▸ EXERCISE DIRECTIONS
Below are some records. Print exactly the lines between the one holding "(** The file system" and the one holding "(** *** Paths *)", inclusive, and nothing else.

———

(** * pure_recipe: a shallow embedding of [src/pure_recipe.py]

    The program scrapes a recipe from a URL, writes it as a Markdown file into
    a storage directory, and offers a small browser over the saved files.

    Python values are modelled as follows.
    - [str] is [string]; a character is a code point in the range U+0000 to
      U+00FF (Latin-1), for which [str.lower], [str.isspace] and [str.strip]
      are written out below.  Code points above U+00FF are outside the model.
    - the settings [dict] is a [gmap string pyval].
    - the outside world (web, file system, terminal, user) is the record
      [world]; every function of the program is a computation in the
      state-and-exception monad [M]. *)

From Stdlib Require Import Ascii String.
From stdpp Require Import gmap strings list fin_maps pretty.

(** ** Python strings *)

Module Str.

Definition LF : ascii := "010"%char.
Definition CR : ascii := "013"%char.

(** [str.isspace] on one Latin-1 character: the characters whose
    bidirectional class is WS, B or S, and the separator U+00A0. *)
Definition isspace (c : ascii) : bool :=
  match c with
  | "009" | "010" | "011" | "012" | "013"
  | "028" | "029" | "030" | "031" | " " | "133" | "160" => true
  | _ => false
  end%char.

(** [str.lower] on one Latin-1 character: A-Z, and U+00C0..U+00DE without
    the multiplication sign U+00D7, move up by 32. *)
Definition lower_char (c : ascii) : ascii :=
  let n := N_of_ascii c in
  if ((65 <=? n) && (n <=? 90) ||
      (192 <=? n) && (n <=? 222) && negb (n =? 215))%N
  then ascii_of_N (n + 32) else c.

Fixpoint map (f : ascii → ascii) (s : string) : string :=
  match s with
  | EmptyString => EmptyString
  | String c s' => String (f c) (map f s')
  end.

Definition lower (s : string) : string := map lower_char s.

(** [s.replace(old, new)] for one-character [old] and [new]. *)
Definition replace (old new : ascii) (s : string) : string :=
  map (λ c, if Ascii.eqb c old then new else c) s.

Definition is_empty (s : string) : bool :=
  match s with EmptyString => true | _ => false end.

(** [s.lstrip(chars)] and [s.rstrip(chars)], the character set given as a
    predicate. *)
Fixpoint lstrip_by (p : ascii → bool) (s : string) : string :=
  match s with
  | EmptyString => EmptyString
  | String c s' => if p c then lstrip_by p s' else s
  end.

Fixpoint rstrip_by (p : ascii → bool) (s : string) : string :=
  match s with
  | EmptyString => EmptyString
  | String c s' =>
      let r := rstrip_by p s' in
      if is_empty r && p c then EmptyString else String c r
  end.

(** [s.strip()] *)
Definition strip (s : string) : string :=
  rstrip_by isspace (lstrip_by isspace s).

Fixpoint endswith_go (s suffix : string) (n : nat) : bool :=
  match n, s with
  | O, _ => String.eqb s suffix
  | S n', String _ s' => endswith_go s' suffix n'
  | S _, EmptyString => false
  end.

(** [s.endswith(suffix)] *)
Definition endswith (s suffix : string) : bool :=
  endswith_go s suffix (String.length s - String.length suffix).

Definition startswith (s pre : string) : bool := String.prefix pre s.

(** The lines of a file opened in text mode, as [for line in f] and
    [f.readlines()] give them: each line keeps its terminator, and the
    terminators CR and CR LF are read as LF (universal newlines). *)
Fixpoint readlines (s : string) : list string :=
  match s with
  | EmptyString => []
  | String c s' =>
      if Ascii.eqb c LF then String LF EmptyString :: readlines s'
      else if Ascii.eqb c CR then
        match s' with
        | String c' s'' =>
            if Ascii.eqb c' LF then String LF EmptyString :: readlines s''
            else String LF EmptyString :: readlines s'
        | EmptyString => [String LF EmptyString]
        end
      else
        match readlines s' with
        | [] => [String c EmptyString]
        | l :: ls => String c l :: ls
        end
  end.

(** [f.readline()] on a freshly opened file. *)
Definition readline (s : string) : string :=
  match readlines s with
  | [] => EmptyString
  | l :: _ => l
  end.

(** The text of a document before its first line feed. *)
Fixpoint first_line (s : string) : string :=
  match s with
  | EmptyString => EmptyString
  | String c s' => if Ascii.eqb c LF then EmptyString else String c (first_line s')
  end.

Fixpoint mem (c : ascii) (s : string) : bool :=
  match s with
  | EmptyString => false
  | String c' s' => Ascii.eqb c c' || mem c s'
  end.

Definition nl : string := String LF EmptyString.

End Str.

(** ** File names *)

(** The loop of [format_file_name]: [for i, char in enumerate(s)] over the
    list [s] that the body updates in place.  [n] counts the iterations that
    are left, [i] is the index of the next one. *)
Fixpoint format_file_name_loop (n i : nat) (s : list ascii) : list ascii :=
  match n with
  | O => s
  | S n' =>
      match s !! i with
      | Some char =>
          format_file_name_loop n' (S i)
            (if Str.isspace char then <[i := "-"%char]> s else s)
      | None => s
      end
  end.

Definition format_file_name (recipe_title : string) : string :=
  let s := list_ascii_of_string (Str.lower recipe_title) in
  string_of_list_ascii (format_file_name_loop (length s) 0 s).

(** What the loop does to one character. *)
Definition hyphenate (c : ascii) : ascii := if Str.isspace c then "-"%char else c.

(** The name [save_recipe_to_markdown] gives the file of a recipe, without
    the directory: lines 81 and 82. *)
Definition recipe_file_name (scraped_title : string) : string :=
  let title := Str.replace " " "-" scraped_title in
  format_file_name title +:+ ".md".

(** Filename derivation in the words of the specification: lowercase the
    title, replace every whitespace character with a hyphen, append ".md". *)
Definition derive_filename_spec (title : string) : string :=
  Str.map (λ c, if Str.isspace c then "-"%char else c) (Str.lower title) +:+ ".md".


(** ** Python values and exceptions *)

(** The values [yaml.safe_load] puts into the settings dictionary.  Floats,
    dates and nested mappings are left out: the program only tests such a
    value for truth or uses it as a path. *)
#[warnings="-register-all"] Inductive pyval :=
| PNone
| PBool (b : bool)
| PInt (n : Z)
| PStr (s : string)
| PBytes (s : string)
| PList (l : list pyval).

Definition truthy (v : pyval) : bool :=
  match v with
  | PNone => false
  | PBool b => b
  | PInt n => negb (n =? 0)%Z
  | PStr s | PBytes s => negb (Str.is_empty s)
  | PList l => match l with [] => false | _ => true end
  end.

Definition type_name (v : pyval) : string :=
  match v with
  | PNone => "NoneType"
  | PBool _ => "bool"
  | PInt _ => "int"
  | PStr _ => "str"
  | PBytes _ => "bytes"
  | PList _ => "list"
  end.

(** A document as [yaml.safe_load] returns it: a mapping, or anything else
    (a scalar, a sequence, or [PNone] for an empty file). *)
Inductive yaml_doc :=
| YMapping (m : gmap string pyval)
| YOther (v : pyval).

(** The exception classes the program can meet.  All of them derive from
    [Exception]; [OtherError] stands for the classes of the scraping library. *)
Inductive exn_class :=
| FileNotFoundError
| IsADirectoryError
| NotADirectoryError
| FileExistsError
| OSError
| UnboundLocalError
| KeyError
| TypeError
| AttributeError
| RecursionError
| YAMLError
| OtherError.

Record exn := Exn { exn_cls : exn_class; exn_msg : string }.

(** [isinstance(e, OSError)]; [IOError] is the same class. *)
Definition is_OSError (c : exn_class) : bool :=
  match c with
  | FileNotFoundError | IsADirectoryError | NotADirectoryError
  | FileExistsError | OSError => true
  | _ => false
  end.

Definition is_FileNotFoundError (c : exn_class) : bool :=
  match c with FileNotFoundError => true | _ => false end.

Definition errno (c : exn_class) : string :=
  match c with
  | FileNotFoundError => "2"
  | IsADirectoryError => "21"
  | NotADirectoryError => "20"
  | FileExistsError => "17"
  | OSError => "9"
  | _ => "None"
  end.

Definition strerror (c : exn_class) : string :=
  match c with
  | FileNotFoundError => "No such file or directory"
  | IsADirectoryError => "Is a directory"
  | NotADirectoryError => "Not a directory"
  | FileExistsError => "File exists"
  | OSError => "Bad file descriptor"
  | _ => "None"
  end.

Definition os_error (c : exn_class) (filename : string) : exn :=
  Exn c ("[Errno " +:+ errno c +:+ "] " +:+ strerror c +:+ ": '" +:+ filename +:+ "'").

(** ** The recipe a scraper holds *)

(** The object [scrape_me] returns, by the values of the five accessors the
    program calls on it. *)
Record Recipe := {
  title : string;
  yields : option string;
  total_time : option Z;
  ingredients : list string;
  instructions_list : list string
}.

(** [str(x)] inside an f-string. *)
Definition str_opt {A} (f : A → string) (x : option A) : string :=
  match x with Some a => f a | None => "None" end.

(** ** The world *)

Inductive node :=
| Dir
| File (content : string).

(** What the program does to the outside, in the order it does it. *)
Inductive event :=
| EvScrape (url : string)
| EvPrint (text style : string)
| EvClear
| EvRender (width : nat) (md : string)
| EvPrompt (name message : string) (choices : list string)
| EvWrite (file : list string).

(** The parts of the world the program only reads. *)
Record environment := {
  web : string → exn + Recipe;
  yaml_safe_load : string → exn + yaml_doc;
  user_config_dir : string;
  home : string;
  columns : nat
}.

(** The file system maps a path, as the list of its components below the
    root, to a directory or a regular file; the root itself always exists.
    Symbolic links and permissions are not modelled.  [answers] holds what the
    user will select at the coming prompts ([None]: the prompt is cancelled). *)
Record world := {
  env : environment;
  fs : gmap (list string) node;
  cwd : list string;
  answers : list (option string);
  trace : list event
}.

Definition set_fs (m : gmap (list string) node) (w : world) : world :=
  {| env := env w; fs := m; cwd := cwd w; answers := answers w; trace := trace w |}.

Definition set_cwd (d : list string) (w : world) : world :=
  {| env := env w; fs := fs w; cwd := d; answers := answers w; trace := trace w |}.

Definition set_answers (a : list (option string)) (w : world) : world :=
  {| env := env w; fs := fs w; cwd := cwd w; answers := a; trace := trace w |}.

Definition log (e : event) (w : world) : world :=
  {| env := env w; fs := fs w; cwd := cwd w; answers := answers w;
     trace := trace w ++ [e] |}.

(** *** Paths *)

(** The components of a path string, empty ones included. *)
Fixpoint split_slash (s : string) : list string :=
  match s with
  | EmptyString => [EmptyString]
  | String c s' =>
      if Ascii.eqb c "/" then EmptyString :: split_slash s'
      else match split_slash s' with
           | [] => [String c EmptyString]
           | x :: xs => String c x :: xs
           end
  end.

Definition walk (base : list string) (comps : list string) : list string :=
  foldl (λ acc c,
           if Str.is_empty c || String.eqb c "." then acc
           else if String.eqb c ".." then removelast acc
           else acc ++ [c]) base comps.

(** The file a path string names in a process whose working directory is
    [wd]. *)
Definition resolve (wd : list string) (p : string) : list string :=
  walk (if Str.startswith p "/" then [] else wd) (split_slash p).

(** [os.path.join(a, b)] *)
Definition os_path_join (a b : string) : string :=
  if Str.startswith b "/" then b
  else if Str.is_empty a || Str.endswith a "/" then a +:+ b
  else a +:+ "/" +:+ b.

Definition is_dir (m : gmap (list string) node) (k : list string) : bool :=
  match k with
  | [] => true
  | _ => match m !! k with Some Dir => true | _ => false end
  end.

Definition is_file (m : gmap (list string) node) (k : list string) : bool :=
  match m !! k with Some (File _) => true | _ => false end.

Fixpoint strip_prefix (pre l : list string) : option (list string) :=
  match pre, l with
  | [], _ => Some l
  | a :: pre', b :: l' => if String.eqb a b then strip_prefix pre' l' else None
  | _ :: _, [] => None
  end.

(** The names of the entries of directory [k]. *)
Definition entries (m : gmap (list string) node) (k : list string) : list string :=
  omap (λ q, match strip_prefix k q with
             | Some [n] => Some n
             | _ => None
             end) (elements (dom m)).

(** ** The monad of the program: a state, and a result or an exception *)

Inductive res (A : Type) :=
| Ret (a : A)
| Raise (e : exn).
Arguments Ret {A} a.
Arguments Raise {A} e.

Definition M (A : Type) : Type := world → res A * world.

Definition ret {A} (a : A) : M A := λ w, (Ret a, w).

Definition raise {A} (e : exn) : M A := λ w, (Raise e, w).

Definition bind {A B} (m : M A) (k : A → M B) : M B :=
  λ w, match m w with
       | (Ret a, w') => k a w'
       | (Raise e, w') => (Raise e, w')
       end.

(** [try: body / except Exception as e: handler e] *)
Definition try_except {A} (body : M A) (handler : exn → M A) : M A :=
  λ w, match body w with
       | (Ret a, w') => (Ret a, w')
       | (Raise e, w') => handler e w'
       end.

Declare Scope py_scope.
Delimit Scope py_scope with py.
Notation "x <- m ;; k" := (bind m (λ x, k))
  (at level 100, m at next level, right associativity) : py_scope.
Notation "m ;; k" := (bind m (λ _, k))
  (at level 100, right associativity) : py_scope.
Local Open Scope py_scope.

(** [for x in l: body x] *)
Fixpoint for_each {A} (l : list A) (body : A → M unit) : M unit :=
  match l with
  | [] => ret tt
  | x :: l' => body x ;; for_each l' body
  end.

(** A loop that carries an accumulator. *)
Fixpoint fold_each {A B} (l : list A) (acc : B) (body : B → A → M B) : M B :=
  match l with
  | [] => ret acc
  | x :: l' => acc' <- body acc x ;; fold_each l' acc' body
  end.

———

▸ ANSWER TO THE PROBLEM
(** The file system maps a path, as the list of its components below the
    root, to a directory or a regular file; the root itself always exists.
    Symbolic links and permissions are not modelled.  [answers] holds what the
    user will select at the coming prompts ([None]: the prompt is cancelled). *)
Record world := {
  env : environment;
  fs : gmap (list string) node;
  cwd : list string;
  answers : list (option string);
  trace : list event
}.

Definition set_fs (m : gmap (list string) node) (w : world) : world :=
  {| env := env w; fs := m; cwd := cwd w; answers := answers w; trace := trace w |}.

Definition set_cwd (d : list string) (w : world) : world :=
  {| env := env w; fs := fs w; cwd := d; answers := answers w; trace := trace w |}.

Definition set_answers (a : list (option string)) (w : world) : world :=
  {| env := env w; fs := fs w; cwd := cwd w; answers := a; trace := trace w |}.

Definition log (e : event) (w : world) : world :=
  {| env := env w; fs := fs w; cwd := cwd w; answers := answers w;
     trace := trace w ++ [e] |}.

(** *** Paths *)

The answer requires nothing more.